(Entries shown)
(** [attr.evolve(inst, **changes)]: every field that [changes] does not
    name is taken from [inst], and the class is called with the result. *)
Definition evolve_changes (fields : list (string * option Value))
  (inst changes : Dict) : Dict :=
  List.fold_left
    (fun (ch : Dict) (f : string * option Value) =>
       if dict_has ch (fst f) then ch
       else match dict_get inst (fst f) with
            | Some v => dict_set ch (fst f) v
            | None => ch
            end)
    fields changes.

Definition settings_evolve (inst changes : Dict) : Result Dict :=
  _ModelSettingsAttr (evolve_changes _ModelSettingsAttr_fields inst changes).

(** *** [structure_settings], lines 230-297 *)

(** A class statement [class <name>(SDConfig): ...] as the function sees
    it. *)
Record ClassDecl := {
  cl_name : string;                (* cl_.__name__ *)
  cl_is_SDConfig : bool;           (* lenient_issubclass(cl_, SDConfig) *)
  cl_config : option Dict;         (* cl_.__config__, None when unset *)
}.

Definition REQUIRED_EMPTIED : string :=
  "Either 'default_id' or 'model_ids' are emptied under '__config__' (required fields).".

Definition GENERATION_CLASS_RESERVED : string :=
  "'generation_class' shouldn't be defined in '__config__'".

(** Lines 248-252: the check of the declared mapping against the settings
    fields, and the overlay on the defaults. *)
Definition settings_from_config (_settings_attr config : Dict) : Result Dict :=
  except_TypeError
    (bind (_ModelSettingsAttr config)
       (fun _ => settings_evolve _settings_attr config))
    (ValueError REQUIRED_EMPTIED).

Definition is_dasherize (v : Value) : bool :=
  match v with VStr s => String.eqb s "dasherize" | _ => false end.

Definition truth (v : Value) : bool :=
  match v with
  | VNone => false
  | VBool b => b
  | VInt z => negb (Z.eqb z 0)
  | VStr s => truthy s
  | VList xs => match xs with [] => false | _ => true end
  | VDict d => match d with [] => false | _ => true end
  | _ => true
  end.

(** Lines 254-297, once [_settings_attr] holds the defaults. *)
Definition structure_settings_from (environ : gmap string string)
  (_cl_name : string) (_settings_attr0 config : Dict) : Result Dict :=
  bind (settings_from_config _settings_attr0 config) (fun _settings_attr =>
  bind (settings_getitem _settings_attr "name_type") (fun name_type =>
  let model_name :=
    if is_dasherize name_type then underscore _cl_name else lower _cl_name in
  let _final_value_dct := [("model_name", VStr model_name)] in
  bind (settings_getitem _settings_attr "name_type") (fun name_type =>
  let start_name :=
    if is_dasherize name_type then dasherize model_name else model_name in
  let _final_value_dct :=
    dict_set _final_value_dct "start_name" (VStr start_name) in
  let env := ModelEnv environ model_name in
  let _final_value_dct := dict_set _final_value_dct "env" env in
  bind (settings_getitem _settings_attr "bettertransformer") (fun bt =>
  bind (if is_None bt
        then bind (getattr env "bettertransformer") (fun name =>
             let var := match name with VStr s => s | _ => EmptyString end in
             Ok (dict_set _final_value_dct "bettertransformer"
                   (VBool (bool_decide
                      (upper (default "False" (environ !! var))
                       ∈ ImportUtils.ENV_VARS_TRUE_VALUES)))))
        else Ok _final_value_dct) (fun _final_value_dct =>
  bind (settings_getitem _settings_attr "requires_gpu") (fun requires_gpu =>
  let _final_value_dct :=
    if truth requires_gpu
    then dict_set _final_value_dct "bettertransformer" (VBool false)
    else _final_value_dct in
  let _final_value_dct :=
    dict_set _final_value_dct "service_name"
      (VStr ("generated_" +:+ model_name +:+ "_service.py")) in
  let _final_value_dct :=
    dict_set _final_value_dct "generation_class"
      (VClass (_cl_name +:+ "GenerationConfig")) in
  settings_evolve _settings_attr _final_value_dct)))))).
(** * Streaming kinematics of the erg analyser: detector, metrics, threshold, geometry

    Shallow embedding of [docs/lib/kinematics.mjs] (the [StrokeState] class and
    the two angle functions) and of the adaptive catch threshold of the frame
    handler ([updateKneeWindow], [estimateCatchThreshold], [onResults]).

    Number model.  A JavaScript number that the detector stores (timestamps,
    angles, thresholds) is an exact rational [Q]; the [angle] argument of
    [update], the only value the code tests with [Number.isFinite], ranges
    over [jsnum], which adds NaN and the two infinities.  Counters and window
    lengths are integers ([Z]), array lengths and indices are [nat].  The
    geometry kernel needs square roots and inverse trigonometric functions and
    is embedded over the real numbers [R].  IEEE rounding, overflow and
    underflow are not modelled.

    Layout.  The modules [Detector], [Threshold], [Geometry], [Smoother],
    [Session], [Letterbox] and [Construction] hold the code; [DetectorSpec],
    [MoreSpec] and [SessionSpec] hold the notions the statements use and the
    sessions they are tried on; [DetectorFacts], [ThresholdFacts],
    [GeometryFacts], [DetectorMore] and [HandlerFacts] hold the proofs.
    [Detector] works with integer window settings; [Construction] is the
    constructor on arbitrary numbers. *)

From Stdlib Require Import List ZArith QArith Qabs Qminmax Reals Bool Lia Lqa Lra.
Local Open Scope Q_scope.
Import ListNotations.

(** ** JavaScript numbers and comparisons *)

Inductive jsnum : Type :=
| Fin (q : Q)
| NaN
| PosInf
| NegInf.

(** [Number.isFinite] *)
Definition isFinite (x : jsnum) : bool :=
  match x with
  | Fin _ => true
  | _ => false
  end.

Definition Qleb (x y : Q) : bool := Qle_bool x y.
Definition Qltb (x y : Q) : bool := negb (Qle_bool y x).

(** [Math.max] and [Math.min] on finite numbers *)
Definition Math_max (x y : Q) : Q := if Qleb x y then y else x.
Definition Math_min (x y : Q) : Q := if Qleb x y then x else y.

(** [x <= y] where [x] may be NaN: every comparison with NaN is false. *)
Definition js_le (x : jsnum) (y : Q) : bool :=
  match x with
  | Fin q => Qleb q y
  | NaN => false
  | PosInf => false
  | NegInf => true
  end.

(** [arr[arr.length - 1]]: the last element, [undefined] on the empty array. *)
Definition last_elem {A : Type} (l : list A) : option A :=
  nth_error l (length l - 1).

(** ** The stroke detector *)

Module Detector.

Record AngleSample : Type := mkAngle { sample_t : Q; sample_a : Q }.
Record DerivSample : Type := mkDeriv { deriv_t : Q; deriv_d : Q }.

Record StrokeState : Type := mkStrokeState {
  catchAngleMax : Q;
  smooth : Z;
  minCatchIntervalSec : Q;
  confirmFrames : Z;
  windowSize : Z;
  angles : list AngleSample;
  deriv : list DerivSample;
  catches : list Q;
  finishes : list Q;
  _posStreak : Z
}.

(** The options object of the constructor; an absent key takes its default. *)
Record Options : Type := mkOptions {
  opt_catchAngleMax : option Q;
  opt_smooth : option Z;
  opt_minCatchIntervalSec : option Q;
  opt_confirmFrames : option Z;
  opt_windowSize : option Z
}.

Definition default {A : Type} (d : A) (o : option A) : A :=
  match o with
  | Some v => v
  | None => d
  end.

(** [constructor({catchAngleMax = 110, smooth = 5, minCatchIntervalSec = 0.9,
    confirmFrames = 2, windowSize = 9} = {})], on the integer window
    settings and finite thresholds the detector works with.  The constructor
    on arbitrary numbers (fractions, NaN, infinities) is
    [Construction.constructor_settings]; the two store the same settings on
    integer input. *)
Definition new_StrokeState (o : Options) : StrokeState :=
  {| catchAngleMax := default 110 (opt_catchAngleMax o);
     smooth := Z.max 1 (default 5%Z (opt_smooth o));
     minCatchIntervalSec := default (9 # 10) (opt_minCatchIntervalSec o);
     confirmFrames := Z.max 1 (default 2%Z (opt_confirmFrames o));
     windowSize := Z.max 3 (default 9%Z (opt_windowSize o));
     angles := [];
     deriv := [];
     catches := [];
     finishes := [];
     _posStreak := 0 |}.

Definition set_catchAngleMax (s : StrokeState) (v : Q) : StrokeState :=
  mkStrokeState v (smooth s) (minCatchIntervalSec s) (confirmFrames s)
    (windowSize s) (angles s) (deriv s) (catches s) (finishes s) (_posStreak s).

Definition set_angles (s : StrokeState) (v : list AngleSample) : StrokeState :=
  mkStrokeState (catchAngleMax s) (smooth s) (minCatchIntervalSec s)
    (confirmFrames s) (windowSize s) v (deriv s) (catches s) (finishes s)
    (_posStreak s).

Definition set_deriv (s : StrokeState) (v : list DerivSample) : StrokeState :=
  mkStrokeState (catchAngleMax s) (smooth s) (minCatchIntervalSec s)
    (confirmFrames s) (windowSize s) (angles s) v (catches s) (finishes s)
    (_posStreak s).

Definition set_catches (s : StrokeState) (v : list Q) : StrokeState :=
  mkStrokeState (catchAngleMax s) (smooth s) (minCatchIntervalSec s)
    (confirmFrames s) (windowSize s) (angles s) (deriv s) v (finishes s)
    (_posStreak s).

Definition set_finishes (s : StrokeState) (v : list Q) : StrokeState :=
  mkStrokeState (catchAngleMax s) (smooth s) (minCatchIntervalSec s)
    (confirmFrames s) (windowSize s) (angles s) (deriv s) (catches s) v
    (_posStreak s).

Definition set_posStreak (s : StrokeState) (v : Z) : StrokeState :=
  mkStrokeState (catchAngleMax s) (smooth s) (minCatchIntervalSec s)
    (confirmFrames s) (windowSize s) (angles s) (deriv s) (catches s)
    (finishes s) v.

(** [smoothedAngle()]: [None] is [null].  The loop adds the samples at the
    indices [length - smooth .. length - 1] from left to right; dividing the
    empty sum by [smooth = 0] is NaN. *)
Definition smoothedAngle (s : StrokeState) : option jsnum :=
  let len := Z.of_nat (length (angles s)) in
  if (len <? smooth s)%Z then None
  else
    let tail := skipn (Z.to_nat (len - smooth s)) (angles s) in
    let sum := fold_left (fun acc p => acc + sample_a p) tail 0 in
    if (smooth s =? 0)%Z then Some NaN
    else Some (Fin (sum / inject_Z (smooth s))).

(** The scan of [_isLocalMin]: [minA] starts at [Infinity] ([None]) and
    [minIdx] at [-1]; [i] is the index of the head of the remaining samples. *)
Fixpoint localMin_scan (l : list AngleSample) (i : Z) (minA : option Q)
    (minIdx : Z) : Z :=
  match l with
  | [] => minIdx
  | p :: rest =>
      let a := sample_a p in
      let lower := match minA with
                   | None => true
                   | Some m => Qltb a m
                   end in
      if lower then localMin_scan rest (i + 1) (Some a) i
      else localMin_scan rest (i + 1) minA minIdx
  end.

Definition _isLocalMin (s : StrokeState) : bool :=
  let len := Z.of_nat (length (angles s)) in
  if (len <? windowSize s)%Z then false
  else
    let end_ := (len - 1)%Z in
    let start := Z.max 0 (end_ - windowSize s + 1) in
    let minIdx := localMin_scan (skipn (Z.to_nat start) (angles s)) start None (-1) in
    (minIdx =? end_)%Z.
(End Entries shown)
**What to work on**
Scan the records above for the string "samples", then select every line that holds it.

**Exercise response**
(** [smoothedAngle()]: [None] is [null].  The loop adds the samples at the
    [minIdx] at [-1]; [i] is the index of the head of the remaining samples. *)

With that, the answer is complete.